Tuesday, January 18, 2011

A Conveyancer’s Diary

When conveyancers (and their assistants) panic


In most transfers of properties, Transfer Duty is payable. In order to obtain the Transfer Duty receipt, certain documents are lodged at the applicable SA Revenue Services offices. We usually send our documents plus the cheque in favour of SARS, to our Pietermaritzburg agents, who then lodge these documents at the Pietermaritzburg SARS offices.

Last week we were told that SARS is no longer accepting physical i.e. paper, submission of documents and that all transfer duty receipts had to be applied for using the SARS e-Filing system. We then also found out that the e-Filing was not working so well (meaning: delays) and this was confirmed in a circular by John Christie, conveyancer of Pietermaritzburg.

Time to hit the panic buttons, we thought.

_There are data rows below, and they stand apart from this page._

Lemma publish_ingestion_segment_evolves now id retention db db' outcome :
  db_ok db → publish_ingestion_segment now id retention db = Ok (db', outcome) → evolves Publish db db'.
Proof.
  intros Hok Hp. pose proof (ok_wf _ Hok) as Hwf. unfold publish_ingestion_segment in Hp. inv_tx.
  rename a into s, a0 into o.
  apply (load_segment_object_Some _ _ _ Hwf) in Hok1 as (j & Hj & Hjk).
  assert (Hsid : sg_id s = id) by (by apply (wf_segments_keyed _ Hwf)).
  assert (Hoid : ob_id o = j) by (by apply (wf_objects_keyed _ Hwf)).
  assert (Hstate : a3 = SPrepared → sg_state s = "PREPARED").
  { intros ->. unfold segment_state, SegmentState_from_database in Hok4. by repeat (case_decide; [try done; congruence|]). }
  assert (Hostate : a4 = OUploaded → ob_state o = "UPLOADED").
  { intros ->. unfold object_state, StoredObjectState_from_database in Hok5. by repeat (case_decide; [try done; congruence|]). }
  destruct a3, a4; inv_tx; try done; try by apply evolves_refl.
  eapply evolves_publish; [done | done | done | | |].
  - intros o' [_ ?%bool_decide_eq_true]%andb_true_iff. done.
  - intros s0 s' Hs'. unfold activate_segment in Hs'. apply bind_Some in Hs' as (dl & _ & [= <-]). split; [done|].
    intros [_ [_ ?%bool_decide_eq_true]%andb_true_iff]%andb_true_iff. done.
  - intros k s' j' o' Hk Hj' Hjk'. destruct (decide (k = sg_id s)) as [->|Hne].
    + destruct (same_segment_object _ _ _ _ _ _ Hwf Hj Hj' Hjk Hjk') as [<- <-].
      assert (s' = s) as -> by congruence. unfold prepared_ingestion.
      rewrite !Z.eqb_refl, Hok2, Hstate, Hostate by done. done.
    + assert (Hs' : sg_id s' = k) by (by apply (wf_segments_keyed _ Hwf)). rewrite Hs', (proj2 (Z.eqb_neq _ _) Hne). cbn.
      assert (ob_id o' ≠ ob_id o); [|by rewrite (proj2 (Z.eqb_neq _ _))]. intros E. apply Hne.
      rewrite (wf_objects_keyed _ Hwf _ _ Hj') in E. naive_solver.
Qed.

Lemma publish_dead_letter_evolves now id retention db db' outcome :
  db_ok db → publish_dead_letter now id retention db = Ok (db', outcome) → evolves Publish db db'.
Proof.
  intros Hok Hp. pose proof (ok_wf _ Hok) as Hwf. unfold publish_dead_letter, validate_dead_letter_owner in Hp. inv_tx.
  destruct a1; inv_tx; try by apply evolves_refl.
  eapply evolves_objects; [updating | done | done | |].
  - intros o o' Ho. unfold mark_dead_letter_published in Ho. by apply bind_Some in Ho as (dl & _ & [= <-]).
  - intros k s o o' st Hk Ho Hjk Hl Hpo _. rewrite !andb_true_iff in Hpo.
    destruct Hpo as [[_ Hkind%bool_decide_eq_true] _]. apply elem_of_rows in Ho as [j Ho].
    pose proof (wf_objects _ Hwf _ _ Ho) as Hc. unfold object_checks in Hc. rewrite !andb_true_iff in Hc.
    destruct_and! Hc. unfold object_owner_check, ob_kind, ob_segment_id in *. rewrite Hkind, Hjk in *. done.
Qed.

Lemma retire_columns state now grace s s' : retire_segment state now grace s = Some s' → sg_columns s' = sg_columns s.
Proof. unfold retire_segment. by intros (dl & _ & [= <-])%bind_Some. Qed.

Then we received some reprieve in the form of an e mail from SARS, Pietermaritzburg telling us that an extension has been granted to 31st March 2011.

Now, I have no difficulty in going the e-Filing route, provided it works. And, it sure would have been nice if SARS could have given us some advance warning as to the cut-off date of physical paper submissions.

Regards
Sieg



Quote:

Talking of the early days of M-Net in South Africa:

“Central to M-Net’s strategy was the purchase of a decoder by the end user, which allowed the channel’s signal to be unscrambled. Since decoders were initially handmade and rare, the plan was to market them first to hotels and then to apartment buildings, where a single decoder could service multiple living units. But a major obstacle came in the form of the body corporate that governed the apartment blocks. They required a 90 per cent approval vote from members to charge residents in the building for the new pay-tv service, a majority that proved impossible to secure” [The author continues to suggest that this nearly led to the demise of the then fledgling M-Net. The 90 percent approval that she refers to, is presumably to a “unanimous resolution” in terms of the Sectional Titles Act and presumably is to the old 1971 Act as the current 1986 Act gives unanimous resolutions as an 80% figure.]

From the section on “Koos Bekker” by Cheryl Uys-Allie in South Africa’s Greatest Entrepreneurs, compiled by Moky Makura, 2010, at p.62.